Segment Start: Extracted records

Lemma sweep_decreases x :
  MqInv x -> rt_state (fst x) <> STATE_MAIN ->
  rt_state (fst (sweep x)) = STATE_MAIN \/ (measure (sweep x) < measure x)%nat.
Proof.
  intros HI Hst. unfold sweep.
  destruct (tick_memory MPointers x HI) as (S1 & W1 & O1).
  pose proof (tick_inv (QMemory MPointers) x I HI) as I1. set (x1 := tick _ x) in *.
  destruct (tick_memory MFree x1 I1) as (S2 & W2 & O2).
  pose proof (tick_inv (QMemory MFree) x1 I I1) as I2. set (x2 := tick _ x1) in *.
  destruct (tick_memory MNodes x2 I2) as (S3 & W3 & O3).
  pose proof (tick_inv (QMemory MNodes) x2 I I2) as I3. set (x3 := tick _ x2) in *.
  assert (rt_state (fst x3) = rt_state (fst x)) as S4 by congruence. rewrite <- S4 in Hst.
  assert (total (memory (fst x3)) = 0%nat \/ (total (memory (fst x3)) < total (memory (fst x)))%nat) as Ht.
  { unfold total. rewrite W3, !O3, W2, !O2, W1, !O1 by done. lia. }
  assert (total (memory (fst x3)) <= total (memory (fst x)))%nat as Hle.
  { unfold total. rewrite W3, !O3, W2, !O2, W1, !O1 by done. lia. }
  clearbody x3. clear W1 O1 W2 O2 W3 O3 S1 S2 S3 I1 I2 HI. destruct x3 as [s h]. cbn [fst] in *.
  assert (tick QProcess (s, h) =
    match mq_process_requests s with Next s' => (s', h ++ taken s) | _ => (s, h) end) as ->.
  { unfold tick. cbn. destruct s. by destruct (mq_process_requests _). }
  unfold measure. destruct Ht as [Ht|Ht].
  - destruct (process_unblocked s h I3 Hst Ht) as (s' & Hs & Hne). rewrite Hs. cbn [fst].
    destruct (process_moves s s' Hst Hs) as [?|[?|(R1 & R2 & R3)]]; [by left | done|]. right. rewrite <- S4, R1, R2, R3. lia.
  - destruct (mq_process_requests s) as [| |s'] eqn:Hs; cbn [fst]; [right; rewrite S4; lia..|].
    destruct (process_moves s s' Hst Hs) as [?|[->|(R1 & R2 & R3)]]; [by left | right; rewrite S4; lia |].
    right. rewrite <- S4, R1, R2, R3. lia.
Qed.

Lemma sweeps_complete n x :
  MqInv x -> (measure x <= n)%nat ->
  exists k, (k <= n)%nat /\ rt_state (fst (Nat.iter k sweep x)) = STATE_MAIN.
Proof.
  revert x. induction n as [|n IH]; intros x HI Hn.
  all: destruct (decide (rt_state (fst x) = STATE_MAIN)) as [E|E].
  1, 3: exists 0%nat; split; [lia | done].
  - exfalso. unfold measure in Hn. destruct (rt_state (fst x)); cbn in Hn; try done; lia.
  - destruct (sweep_decreases x HI E) as [E'|Hlt]; [exists 1%nat; split; [lia | done]|].
    destruct (IH (sweep x)) as (k & Hk & Hm); [by repeat apply tick_inv | lia |].
    exists (S k). split; [lia|]. by rewrite Nat.iter_succ_r.
Qed.
End refinement.
(* ===== verification/RetransmitterFacts.v ===== *)
(** The retransmitter (Retransmitter) keeps, per queue pair, the list of
    outstanding requests: the invariant that ties its linked nodes and the
    operation under way to the abstract lists, and the theorems that follow. *)
From stdpp Require Import base numbers list gmap fin_maps strings.
From Stdlib Require Import ZArith Lia.
From S2P Require Import Prelude Axi IbTypes LinkedQueues Retransmitter.

Local Open Scope Z_scope.

Section refinement.
Context `{RoceConfig}.

#[local] Arguments s_full {A} depth s : simpl never.
#[local] Arguments upd {A} f k x j : simpl never.

Definition in_table (k : Z) : Prop := 0 <= k < MAX_QPS.
Definition RMem : lq retransPayload -> option Z -> option Z -> option Z -> (Z -> list Z) -> list Z -> Prop :=
  Mem rp_zero MAX_QPS META_TABLE_SIZE.
Definition RReps : lq retransPayload -> (Z -> list Z) -> (Z -> list retransPayload) -> Prop := Reps rp_zero MAX_QPS.

Lemma size_ok : 0 < META_TABLE_SIZE < 2 ^ 16.
Proof. unfold META_TABLE_SIZE. lia. Qed.

(** How far a walk along the queue of [k] has come: at node [i], which holds
    the first of [v2]. *)
Definition walk (own : Z -> list Z) (q : Z -> list retransPayload) (k i : Z) (v2 : list retransPayload) : Prop :=
  exists n1 n2 v1, own k = n1 ++ i :: n2 /\ q k = v1 ++ v2 /\ length n1 = length v1.

(** The operation under way, what the process waits for, the queue it locks,
    the node it has taken, and what it has sent again so far ([part]). *)
Inductive Phase (s : rtx) (own : Z -> list Z) (q : Z -> list retransPayload) (part : list retransEvent) :
    list rop -> option Z -> option Z -> option Z -> list Z -> Prop :=
| RMain (Hst : x_state s = MAIN) (HR : RReps (x_memory s) own q) (Hp : part = []) :
    Phase s own q part [] None None None []
| RInsert0 (Hst : x_state s = INSERT_0) (Hk : in_table (re_qpn (x_insert s)))
    (HR : RReps (x_memory s) own q) (Hp : part = []) :
    Phase s own q part [OInsert (x_insert s)] (Some (re_qpn (x_insert s))) None (Some (re_qpn (x_insert s)))
      [x_newMetaIdx s]
| RInsert1 M t (Hst : x_state s = INSERT_1) (Hk : in_table (re_qpn (x_insert s)))
    (HR : Rep MAX_QPS (eff_ptr (x_memory s)) M own q) (Ht : last (own (re_qpn (x_insert s))) = Some t)
    (HM : forall j, eff_node rp_zero (x_memory s) j =
      if decide (t = j) then mk_mqMeta (mm_value (M t)) (x_newMetaIdx s) (mm_valid (M t)) false else M j)
    (Hpm : x_ptrMeta s = mk_mqPointer (mp_head (eff_ptr (x_memory s) (re_qpn (x_insert s)))) (x_newMetaIdx s) true)
    (Hp : part = []) :
    Phase s own q part [OInsert (x_insert s)] None None (Some (re_qpn (x_insert s))) [x_newMetaIdx s]
| RUpdate0 (Hst : x_state s = UPDATE_0) (Hk : in_table (ru_qpn (x_update s)))
    (HR : RReps (x_memory s) own q) (Hp : part = []) :
    Phase s own q part [OUpdate (x_update s)] (Some (ru_qpn (x_update s))) None (Some (ru_qpn (x_update s))) []
| RUpdate1 hd tl (Hst : x_state s = UPDATE_1) (Hk : in_table (ru_qpn (x_update s)))
    (HR : RReps (x_memory s) own q) (Hown : own (ru_qpn (x_update s)) = hd :: tl)
    (Hpm : x_ptrMeta s = eff_ptr (x_memory s) (ru_qpn (x_update s))) (Hc : x_curr s = hd) (Hp : part = []) :
    Phase s own q part [OUpdate (x_update s)] None (Some hd) (Some (ru_qpn (x_update s))) []
| RRetrans0 (Hst : x_state s = RETRANS_0) (Hk : in_table (rm_qpn (x_retrans s)))
    (HR : RReps (x_memory s) own q) (Hp : part = []) :
    Phase s own q part [ORetrans (x_retrans s)] (Some (rm_qpn (x_retrans s))) None None []
| RRetrans1 i v2 (Hst : x_state s = RETRANS_1) (Hk : in_table (rm_qpn (x_retrans s)))
    (HR : RReps (x_memory s) own q) (Hw : walk own q (rm_qpn (x_retrans s)) i v2)
    (Hf : from_psn (rm_psn (x_retrans s)) (q (rm_qpn (x_retrans s))) = from_psn (rm_psn (x_retrans s)) v2)
    (Hp : part = []) :
    Phase s own q part [ORetrans (x_retrans s)] None (Some i) None []
| RAstray (Hst : x_state s = RETRANS_1) (Hk : in_table (rm_qpn (x_retrans s))) (HR : RReps (x_memory s) own q)
    (Ha : astray (ORetrans (x_retrans s)) (q (rm_qpn (x_retrans s))) = true) (Hp : part = []) :
    Phase s own q part [ORetrans (x_retrans s)] None None None []
| RRetrans2 o i v2 (Hst : x_state s = RETRANS_2) (Hk : in_table (rm_qpn (x_retrans s)))
    (HR : RReps (x_memory s) own q) (Ho : o = ORetrans (x_retrans s) \/ o = OTimer (x_retrans s))
    (Hw : walk own q (rm_qpn (x_retrans s)) i v2)
    (Hp : part ++ (retransEvent_of (rm_qpn (x_retrans s)) <$> v2) = resend o (q (rm_qpn (x_retrans s)))) :
    Phase s own q part [o] None (Some i) None []
| RTimer0 (Hst : x_state s = TIMER_RETRANS_0) (Hk : in_table (rm_qpn (x_retrans s)))
    (HR : RReps (x_memory s) own q) (Hp : part = []) :
    Phase s own q part [OTimer (x_retrans s)] (Some (rm_qpn (x_retrans s))) None None [].

Definition queued (s : rtx) : Prop :=
  Forall (fun u => in_table (ru_qpn u)) (rx2retrans_upd s) /\
  Forall (fun r => in_table (rm_qpn r)) (rx2retrans_req s) /\
  Forall (fun r => in_table (rm_qpn r)) (timer2retrans_req s) /\
  Forall (fun e => in_table (re_qpn e)) (tx2retrans_insertRequest s).
(** [log]: the retransmissions requested so far. *)
Definition timer_step (l : timer_label) (x : ttimer * list retransmission) : step_result (ttimer * list retransmission) :=
  let '(s, log) := x in
  let '(mk_ttimer t pos clr set out) := s in
  match l with
  | TtTick =>
      match transport_timer s with
      | Next s' => Next (s', log ++ drop (length out) (timer2retrans s'))
      | Blocked => Blocked
      | StepUndef e => StepUndef e
      end
  | TtClear u => Next (mk_ttimer t pos (clr ++ [u]) set out, log)
  | TtSet k => Next (mk_ttimer t pos clr (set ++ [u24 k]) out, log)
  | TtTake => Next (mk_ttimer t pos clr set (tail out), log)
  end.

Definition requested (k : Z) (log : list retransmission) : nat := length (filter (fun r => rm_qpn r = k) log).

(** Without an acknowledgement the counter of the queue pair is the number of
    requests. *)
Definition counts (k : Z) (x : ttimer * list retransmission) : Prop :=
  Forall (fun u => xt_qpn u <> k) (rxClearTimer_req (fst x)) /\
  0 <= tt_currPosition (fst x) < 2 ^ 16 /\
  Z.of_nat (requested k (snd x)) = tte_retries (tte_at (transportTimerTable (fst x)) k) /\
  tte_retries (tte_at (transportTimerTable (fst x)) k) <= RETRANS_RETRY_CNT.

Definition not_cleared (k : Z) (l : timer_label) : Prop := match l with TtClear u => xt_qpn u <> k | _ => True end.

Lemma tte_at_insert (t : gmap Z transportTimerEntry) (i k : Z) e :
  tte_at (<[i := e]> t) k = if decide (i = k) then e else tte_at t k.
Proof.
  unfold tte_at. destruct (decide (i = k)) as [->|]; [by rewrite lookup_insert_eq | by rewrite lookup_insert_ne].
Qed.

Lemma requested_snoc (k : Z) log r : requested k (log ++ [r]) = (requested k log + if decide (rm_qpn r = k) then 1 else 0)%nat.
Proof. unfold requested. rewrite filter_app, length_app. f_equal. rewrite filter_cons, filter_nil. by case_decide. Qed.

Lemma sweep_counts full e e' due :
  tt_sweep full e = (e', due) -> 0 <= tte_retries e <= RETRANS_RETRY_CNT ->
  tte_retries e' = tte_retries e + (if due then 1 else 0) /\ tte_retries e' <= RETRANS_RETRY_CNT.
Proof.
  unfold tt_sweep, RETRANS_RETRY_CNT. intros Hs Hr. destruct (tte_active e); [|simplify_eq; lia].
  destruct (0 <? tte_time e); [simplify_eq; cbn; lia|]. destruct full; [simplify_eq; lia|].
  destruct (Z.ltb_spec (tte_retries e) 12); simplify_eq; cbn; [|lia].
  rewrite wrap_small by (unfold fits; lia). lia.
Qed.

#[local] Arguments s_full {A} depth s : simpl never.
#[local] Arguments requested k log : simpl never.

Lemma counts_step k l x x' : not_cleared k l -> counts k x -> timer_step l x = Next x' -> counts k x'.
Proof.
  intros Hl (Hc & Hp & He & Hle) Hs. destruct x as [s log]. destruct s as [t pos clr set out]. cbn in *.
  destruct l as [|u|j|]; [|simplify_eq; unfold counts; cbn..].
  2: { split_and!; try done; try lia. apply Forall_app_2; [done | by apply Forall_singleton]. }
  2, 3: split_and!; done || lia.
  destruct clr as [|u clr]; [destruct set as [|j set]|].
  - destruct (tt_sweep (s_full timer2retrans_depth out) (tte_at t pos)) as [e due] eqn:Ew.
    destruct (at_qp pos (Next _)) eqn:Ea; simplify_eq. apply at_qp_next in Ea as [Hpos [= <-]]. unfold counts. cbn.
    assert (0 <= (if MAX_QPS <=? u16 (pos + 1) then 0 else u16 (pos + 1)) < 2 ^ 16) as Hp'.
    { destruct (MAX_QPS <=? _); [lia|]. by apply (wrap_range 16). }
    rewrite tte_at_insert. destruct (decide (pos = k)) as [->|Hne].
    + destruct (sweep_counts _ _ _ _ Ew ltac:(lia)) as [E1 E2]. split_and!; try done; try lia.
      destruct due; rewrite ?drop_app_length, ?drop_all, ?app_nil_r; [|lia].
      rewrite requested_snoc. cbn. rewrite wrap_small by (unfold fits; lia). rewrite decide_True by done. lia.
    + split_and!; try done; try lia. destruct due; rewrite ?drop_app_length, ?drop_all, ?app_nil_r; [|lia].
      rewrite requested_snoc. cbn. rewrite wrap_small by (unfold fits; lia). rewrite decide_False by done. lia.
  - destruct (at_qp j (Next _)) eqn:Ea; simplify_eq. apply at_qp_next in Ea as [Hj [= <-]]. unfold counts. cbn.
    rewrite drop_all, app_nil_r, tte_at_insert. split_and!; try done.
    1, 2: destruct (_ && _); [apply (wrap_range 16); lia | lia].
    all: destruct (decide (j = k)) as [->|]; cbn; lia.
  - apply Forall_cons in Hc as [Hu Hc]. destruct (at_qp (xt_qpn u) (Next _)) eqn:Ea; simplify_eq.
    apply at_qp_next in Ea as [Hj [= <-]]. unfold counts. cbn.
    rewrite drop_all, app_nil_r, tte_at_insert, decide_False by done. split_and!; done || lia.
Qed.
End timer_runs.

(** A queue pair that gets no acknowledgement is retransmitted at most
    [RETRANS_RETRY_CNT] times, whatever the transmit side sets and however the
    requests interleave with the sweep. *)
Theorem transport_retries_bounded `{RoceConfig, TimerTimes} (k : Z) ls (s : ttimer) log :
  Forall (not_cleared k) ls -> steps timer_step ls (ttimer_init, []) = Next (s, log) ->
  Z.of_nat (requested k log) <= RETRANS_RETRY_CNT.
Proof.
  intros Hls Hs.
  assert (counts k (s, log)) as (_ & _ & E & Hle); [|cbn [fst snd] in *; lia].
  refine (steps_invariant _ (not_cleared k) (counts k) _ ls _ _ Hls _ Hs).
  - intros l x x'. apply counts_step.
  - unfold counts. cbn. split_and!; try done.
Qed.

Definition small_times : TimerTimes := {| TIME_1ms := 1; TIME_5ms := 2; TIME_12ms := 3; TIME_64ms := 4 |}.

(** The queue pair times out once and is retransmitted. *)
Definition timeout_run : list timer_label := TtSet 3 :: replicate 12 TtTick.

Lemma transport_retries_bounded_witness :
  exists s log, steps (@timer_step small_roce small_times) timeout_run (ttimer_init, []) = Next (s, log) /\
    log = [mk_retransmission 3 0] /\ Z.of_nat (requested 3 log) <= RETRANS_RETRY_CNT.
Proof.
  destruct (steps (@timer_step small_roce small_times) timeout_run (ttimer_init, [])) as [| |[s log]] eqn:E;
    [exfalso; revert E; vm_compute; discriminate..|].
  exists s, log. split; [done|]. split; [revert E; vm_compute; by intros [= <- <-]|].
  refine (@transport_retries_bounded small_roce small_times 3 timeout_run s log _ E).
  unfold timeout_run. constructor; [done|]. by apply Forall_replicate.
Defined.

(** The cursor is moved five entries on past the end of the table: setting the
    timer of the last queue pair while the cursor is there makes the next call
    access the table out of bounds. *)
Lemma tt_position_overrun :
  exists e, steps (@timer_step small_roce small_times) (replicate 3 TtTick ++ [TtSet 3; TtTick; TtTick])
    (ttimer_init, []) = StepUndef e.
Proof. eexists. vm_compute. reflexivity. Qed.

Segment End: Extracted records

* [Problem description]: Only lines holding the word "never" belong in the answer; copy all of them from the records.

* [Written reply]:
#[local] Arguments s_full {A} depth s : simpl never.
#[local] Arguments upd {A} f k x j : simpl never.
#[local] Arguments s_full {A} depth s : simpl never.
#[local] Arguments requested k log : simpl never.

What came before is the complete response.